- _WORK REQUEST_: How many lines in the records below contain the word "input"? State that number and nothing more.

[[ DATA SHOWN open ]]

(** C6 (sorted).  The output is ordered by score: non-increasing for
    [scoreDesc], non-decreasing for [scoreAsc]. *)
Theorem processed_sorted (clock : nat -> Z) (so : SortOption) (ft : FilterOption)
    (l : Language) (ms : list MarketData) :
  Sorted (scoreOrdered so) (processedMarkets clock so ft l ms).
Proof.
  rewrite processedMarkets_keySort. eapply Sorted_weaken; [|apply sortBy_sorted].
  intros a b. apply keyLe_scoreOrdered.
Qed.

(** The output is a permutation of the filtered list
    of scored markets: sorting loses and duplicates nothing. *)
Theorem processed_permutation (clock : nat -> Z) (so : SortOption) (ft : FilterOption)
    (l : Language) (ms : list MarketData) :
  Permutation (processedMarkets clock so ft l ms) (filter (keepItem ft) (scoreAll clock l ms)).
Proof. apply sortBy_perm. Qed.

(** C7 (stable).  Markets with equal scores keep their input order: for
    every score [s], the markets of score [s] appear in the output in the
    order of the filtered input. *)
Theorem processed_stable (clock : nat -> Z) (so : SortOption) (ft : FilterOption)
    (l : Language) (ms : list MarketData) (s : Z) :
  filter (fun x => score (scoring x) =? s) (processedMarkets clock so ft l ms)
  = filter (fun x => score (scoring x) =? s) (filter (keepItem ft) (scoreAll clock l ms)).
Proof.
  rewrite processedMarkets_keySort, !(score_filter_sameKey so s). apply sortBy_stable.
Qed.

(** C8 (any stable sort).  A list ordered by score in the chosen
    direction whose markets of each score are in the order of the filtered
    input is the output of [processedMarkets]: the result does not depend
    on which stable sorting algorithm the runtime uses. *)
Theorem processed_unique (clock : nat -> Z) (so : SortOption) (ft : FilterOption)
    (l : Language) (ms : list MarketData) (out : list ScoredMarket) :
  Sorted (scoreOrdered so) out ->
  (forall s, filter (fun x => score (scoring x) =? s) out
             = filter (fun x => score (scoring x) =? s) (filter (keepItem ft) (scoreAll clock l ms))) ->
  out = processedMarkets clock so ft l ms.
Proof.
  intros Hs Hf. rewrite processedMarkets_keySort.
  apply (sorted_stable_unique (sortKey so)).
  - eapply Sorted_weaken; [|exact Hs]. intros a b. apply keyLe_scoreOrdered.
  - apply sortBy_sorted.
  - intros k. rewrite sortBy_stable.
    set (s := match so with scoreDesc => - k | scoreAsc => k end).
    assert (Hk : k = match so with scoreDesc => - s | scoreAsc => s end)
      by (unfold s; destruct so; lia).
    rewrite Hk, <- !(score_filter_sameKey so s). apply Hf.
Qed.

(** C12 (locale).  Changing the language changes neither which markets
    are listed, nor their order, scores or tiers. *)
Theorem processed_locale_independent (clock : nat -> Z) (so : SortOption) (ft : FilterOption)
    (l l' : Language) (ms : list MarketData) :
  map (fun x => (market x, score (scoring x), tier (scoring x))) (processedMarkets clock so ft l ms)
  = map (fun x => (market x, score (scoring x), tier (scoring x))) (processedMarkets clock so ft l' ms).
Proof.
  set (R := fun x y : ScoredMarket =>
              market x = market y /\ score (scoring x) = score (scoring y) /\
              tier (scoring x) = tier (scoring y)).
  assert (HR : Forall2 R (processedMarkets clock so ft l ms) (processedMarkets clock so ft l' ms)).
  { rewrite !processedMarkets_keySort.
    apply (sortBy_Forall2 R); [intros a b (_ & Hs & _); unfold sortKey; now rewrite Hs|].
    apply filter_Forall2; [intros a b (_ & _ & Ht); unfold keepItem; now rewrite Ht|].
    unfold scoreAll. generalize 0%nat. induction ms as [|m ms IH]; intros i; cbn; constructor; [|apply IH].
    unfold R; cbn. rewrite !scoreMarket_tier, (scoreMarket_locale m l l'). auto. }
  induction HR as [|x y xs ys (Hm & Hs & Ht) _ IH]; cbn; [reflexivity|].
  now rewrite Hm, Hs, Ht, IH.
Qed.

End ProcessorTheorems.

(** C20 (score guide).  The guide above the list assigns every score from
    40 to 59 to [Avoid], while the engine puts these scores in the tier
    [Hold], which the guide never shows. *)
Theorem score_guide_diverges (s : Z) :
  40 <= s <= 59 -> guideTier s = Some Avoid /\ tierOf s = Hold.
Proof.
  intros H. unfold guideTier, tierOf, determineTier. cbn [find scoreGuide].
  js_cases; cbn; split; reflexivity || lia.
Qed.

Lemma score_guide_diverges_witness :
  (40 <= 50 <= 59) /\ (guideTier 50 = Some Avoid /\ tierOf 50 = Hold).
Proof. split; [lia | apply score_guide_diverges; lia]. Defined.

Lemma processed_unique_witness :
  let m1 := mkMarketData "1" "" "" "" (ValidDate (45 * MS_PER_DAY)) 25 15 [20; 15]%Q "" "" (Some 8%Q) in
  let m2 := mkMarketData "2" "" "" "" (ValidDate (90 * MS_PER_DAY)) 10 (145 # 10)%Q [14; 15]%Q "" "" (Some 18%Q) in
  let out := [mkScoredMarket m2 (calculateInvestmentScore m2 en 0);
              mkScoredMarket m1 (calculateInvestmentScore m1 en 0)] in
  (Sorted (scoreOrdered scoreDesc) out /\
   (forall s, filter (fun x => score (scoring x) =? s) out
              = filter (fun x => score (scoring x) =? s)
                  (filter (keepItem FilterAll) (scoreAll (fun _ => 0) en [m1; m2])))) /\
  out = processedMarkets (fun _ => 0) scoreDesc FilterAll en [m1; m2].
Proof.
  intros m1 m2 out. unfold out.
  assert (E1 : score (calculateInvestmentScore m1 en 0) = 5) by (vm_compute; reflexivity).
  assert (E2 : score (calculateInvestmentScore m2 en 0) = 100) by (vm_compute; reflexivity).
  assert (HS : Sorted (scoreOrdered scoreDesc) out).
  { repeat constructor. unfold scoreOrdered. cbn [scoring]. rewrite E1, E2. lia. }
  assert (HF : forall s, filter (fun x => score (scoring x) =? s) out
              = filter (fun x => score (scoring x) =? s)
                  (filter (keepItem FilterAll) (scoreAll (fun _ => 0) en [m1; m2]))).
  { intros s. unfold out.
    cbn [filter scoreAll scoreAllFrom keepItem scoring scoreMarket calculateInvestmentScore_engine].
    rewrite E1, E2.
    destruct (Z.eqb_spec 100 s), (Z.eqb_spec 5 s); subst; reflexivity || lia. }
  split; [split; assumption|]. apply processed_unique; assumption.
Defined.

[[ DATA SHOWN closed ]]

- _SOLUTION FOR THIS TASK_: 3